### Assigned task
In the entries below, find each line with the word "InternalError" and return it.
------------------------------
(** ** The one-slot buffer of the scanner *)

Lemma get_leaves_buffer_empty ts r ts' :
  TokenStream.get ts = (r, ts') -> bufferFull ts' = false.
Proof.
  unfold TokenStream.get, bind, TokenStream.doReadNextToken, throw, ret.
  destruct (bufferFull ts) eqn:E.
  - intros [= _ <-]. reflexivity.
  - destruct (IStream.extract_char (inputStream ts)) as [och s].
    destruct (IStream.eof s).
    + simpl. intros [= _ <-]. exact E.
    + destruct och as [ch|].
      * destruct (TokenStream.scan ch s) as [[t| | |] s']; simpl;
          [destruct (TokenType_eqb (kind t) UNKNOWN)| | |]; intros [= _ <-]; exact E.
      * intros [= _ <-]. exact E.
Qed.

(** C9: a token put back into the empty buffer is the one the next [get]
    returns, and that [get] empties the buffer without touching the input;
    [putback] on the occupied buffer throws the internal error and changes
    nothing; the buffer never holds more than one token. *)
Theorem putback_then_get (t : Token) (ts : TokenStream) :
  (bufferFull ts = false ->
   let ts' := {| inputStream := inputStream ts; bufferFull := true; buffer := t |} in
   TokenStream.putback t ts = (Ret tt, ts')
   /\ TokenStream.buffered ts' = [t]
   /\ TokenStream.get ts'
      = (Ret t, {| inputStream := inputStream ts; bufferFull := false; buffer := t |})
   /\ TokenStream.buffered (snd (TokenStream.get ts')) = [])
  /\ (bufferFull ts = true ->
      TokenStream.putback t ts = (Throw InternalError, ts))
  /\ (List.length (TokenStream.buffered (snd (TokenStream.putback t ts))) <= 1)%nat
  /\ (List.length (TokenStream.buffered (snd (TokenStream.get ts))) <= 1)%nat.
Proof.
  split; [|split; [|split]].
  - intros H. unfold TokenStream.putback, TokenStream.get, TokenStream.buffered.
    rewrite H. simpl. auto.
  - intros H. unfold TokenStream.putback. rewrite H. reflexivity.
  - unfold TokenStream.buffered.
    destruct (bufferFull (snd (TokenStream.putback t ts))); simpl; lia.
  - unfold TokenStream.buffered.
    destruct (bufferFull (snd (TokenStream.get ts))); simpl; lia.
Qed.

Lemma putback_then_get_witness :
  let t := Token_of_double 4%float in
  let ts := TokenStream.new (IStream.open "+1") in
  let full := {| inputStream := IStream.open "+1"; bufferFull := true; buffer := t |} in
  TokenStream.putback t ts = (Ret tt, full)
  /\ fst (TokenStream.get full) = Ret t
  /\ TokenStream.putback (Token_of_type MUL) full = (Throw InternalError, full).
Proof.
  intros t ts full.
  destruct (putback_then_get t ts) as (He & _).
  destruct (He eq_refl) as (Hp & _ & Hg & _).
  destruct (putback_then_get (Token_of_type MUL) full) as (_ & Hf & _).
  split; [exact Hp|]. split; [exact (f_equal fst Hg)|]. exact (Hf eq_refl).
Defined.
------------------------------
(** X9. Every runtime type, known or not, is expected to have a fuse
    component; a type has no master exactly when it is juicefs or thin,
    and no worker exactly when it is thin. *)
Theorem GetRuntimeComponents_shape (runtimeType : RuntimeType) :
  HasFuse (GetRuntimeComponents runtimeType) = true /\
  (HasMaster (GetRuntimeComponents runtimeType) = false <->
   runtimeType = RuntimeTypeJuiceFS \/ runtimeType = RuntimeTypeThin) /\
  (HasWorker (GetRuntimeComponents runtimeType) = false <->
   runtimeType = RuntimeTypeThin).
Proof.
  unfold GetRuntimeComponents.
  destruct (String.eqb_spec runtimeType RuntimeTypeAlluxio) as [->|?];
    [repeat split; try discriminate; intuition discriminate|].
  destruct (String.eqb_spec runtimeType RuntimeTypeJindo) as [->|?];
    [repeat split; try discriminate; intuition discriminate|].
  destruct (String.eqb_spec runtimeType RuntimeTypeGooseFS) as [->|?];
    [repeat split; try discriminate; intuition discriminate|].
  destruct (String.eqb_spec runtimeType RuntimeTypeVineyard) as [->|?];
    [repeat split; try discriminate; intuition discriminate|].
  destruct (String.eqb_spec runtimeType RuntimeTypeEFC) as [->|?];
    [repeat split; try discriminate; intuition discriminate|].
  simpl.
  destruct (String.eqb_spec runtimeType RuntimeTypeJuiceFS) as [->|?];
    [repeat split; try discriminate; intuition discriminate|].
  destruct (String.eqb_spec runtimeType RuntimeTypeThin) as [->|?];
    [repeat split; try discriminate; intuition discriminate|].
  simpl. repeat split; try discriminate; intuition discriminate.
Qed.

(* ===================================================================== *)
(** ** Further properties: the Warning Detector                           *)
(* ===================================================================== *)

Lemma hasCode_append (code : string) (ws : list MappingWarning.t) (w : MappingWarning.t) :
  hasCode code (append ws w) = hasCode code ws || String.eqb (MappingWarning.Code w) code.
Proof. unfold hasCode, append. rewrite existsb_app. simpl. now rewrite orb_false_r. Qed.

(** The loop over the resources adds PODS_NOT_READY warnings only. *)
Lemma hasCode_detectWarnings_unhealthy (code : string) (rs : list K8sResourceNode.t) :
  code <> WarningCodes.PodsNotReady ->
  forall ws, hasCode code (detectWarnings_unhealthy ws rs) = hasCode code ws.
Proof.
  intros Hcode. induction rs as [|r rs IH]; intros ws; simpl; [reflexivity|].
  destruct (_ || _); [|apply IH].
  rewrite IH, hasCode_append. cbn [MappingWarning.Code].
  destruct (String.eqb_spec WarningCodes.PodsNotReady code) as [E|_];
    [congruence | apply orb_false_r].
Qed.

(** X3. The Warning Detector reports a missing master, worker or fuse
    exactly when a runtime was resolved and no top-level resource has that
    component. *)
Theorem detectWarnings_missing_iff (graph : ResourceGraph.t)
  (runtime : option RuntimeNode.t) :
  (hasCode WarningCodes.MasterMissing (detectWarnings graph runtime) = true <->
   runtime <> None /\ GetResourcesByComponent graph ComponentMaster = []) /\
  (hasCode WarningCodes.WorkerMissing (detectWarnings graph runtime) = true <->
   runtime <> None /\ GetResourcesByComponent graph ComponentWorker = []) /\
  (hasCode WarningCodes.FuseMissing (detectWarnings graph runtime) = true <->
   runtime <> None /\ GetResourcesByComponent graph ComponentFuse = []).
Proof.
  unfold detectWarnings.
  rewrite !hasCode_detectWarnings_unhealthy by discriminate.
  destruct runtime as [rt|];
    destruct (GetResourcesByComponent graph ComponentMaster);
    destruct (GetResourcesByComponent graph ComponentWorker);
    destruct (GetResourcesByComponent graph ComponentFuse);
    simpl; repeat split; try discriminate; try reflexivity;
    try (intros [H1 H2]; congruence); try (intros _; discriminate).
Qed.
------------------------------
### Answer for this exercise
      TokenStream.putback t ts = (Throw InternalError, ts))
  /\ TokenStream.putback (Token_of_type MUL) full = (Throw InternalError, full).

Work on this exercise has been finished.